--- STORED DATA Enclosed Below ---
#[local] Instance receipt_before_trans : Transitive receipt_before.
Proof.
  intros a b c [H1|[H1 H1']] [H2|[H2 H2']]; unfold receipt_before; [left; lia..|].
  right. split; [lia|]. by eapply bytes_compare_trans.
Qed.

#[local] Instance receipt_before_total : Total receipt_before.
Proof.
  intros a b. unfold receipt_before.
  destruct (Z.lt_trichotomy (ck_sequence (cr_checkpoint a)) (ck_sequence (cr_checkpoint b))) as [H'|[H'|H']];
    [right; left; lia| |left; left; lia].
  rewrite (bytes_compare_opp (cr_path a)).
  destruct (bytes_compare (cr_path a) (cr_path b)) eqn:Hc; [left|left|right]; right; (split; [lia|]);
    by rewrite ?Hc.
Qed.

Lemma receipt_before_path a b : receipt_before a b -> receipt_before b a -> cr_path a = cr_path b.
Proof.
  unfold receipt_before. intros [H1|[H1 H1']] [H2|[H2 H2']]; try lia.
  rewrite (bytes_compare_opp (cr_path a)) in H2'. apply bytes_compare_Eq.
  by destruct (bytes_compare (cr_path a) (cr_path b)).
Qed.

Section Discovery.
Context `{Sha2}.

(** The candidate an entry of the directory is, if any. *)
Definition candidate_of (named : FileName * Entry) : option CheckpointReceipt :=
  match named.2 with
  | RegularFile contents =>
      if is_candidate_filename named.1 && (len contents <=? MAX_CHECKPOINT_BYTES)
      then match checkpoint_decode contents with
           | Ok checkpoint => Some (mk_CheckpointReceipt named.1 checkpoint)
           | Err _ => None
           end
      else None
  | OtherEntry _ => None
  end.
--- End of Enclosed STORED DATA ---
» **TASK GOAL**
Repeat every entry exactly. Nothing may be dropped.

» **SOLUTION**
#[local] Instance receipt_before_trans : Transitive receipt_before.
Proof.
  intros a b c [H1|[H1 H1']] [H2|[H2 H2']]; unfold receipt_before; [left; lia..|].
  right. split; [lia|]. by eapply bytes_compare_trans.
Qed.

#[local] Instance receipt_before_total : Total receipt_before.
Proof.
  intros a b. unfold receipt_before.
  destruct (Z.lt_trichotomy (ck_sequence (cr_checkpoint a)) (ck_sequence (cr_checkpoint b))) as [H'|[H'|H']];
    [right; left; lia| |left; left; lia].
  rewrite (bytes_compare_opp (cr_path a)).
  destruct (bytes_compare (cr_path a) (cr_path b)) eqn:Hc; [left|left|right]; right; (split; [lia|]);
    by rewrite ?Hc.
Qed.

Lemma receipt_before_path a b : receipt_before a b -> receipt_before b a -> cr_path a = cr_path b.
Proof.
  unfold receipt_before. intros [H1|[H1 H1']] [H2|[H2 H2']]; try lia.
  rewrite (bytes_compare_opp (cr_path a)) in H2'. apply bytes_compare_Eq.
  by destruct (bytes_compare (cr_path a) (cr_path b)).
Qed.

Section Discovery.
Context `{Sha2}.

(** The candidate an entry of the directory is, if any. *)
Definition candidate_of (named : FileName * Entry) : option CheckpointReceipt :=
  match named.2 with
  | RegularFile contents =>
      if is_candidate_filename named.1 && (len contents <=? MAX_CHECKPOINT_BYTES)
      then match checkpoint_decode contents with
           | Ok checkpoint => Some (mk_CheckpointReceipt named.1 checkpoint)
           | Err _ => None
           end
      else None
  | OtherEntry _ => None
  end.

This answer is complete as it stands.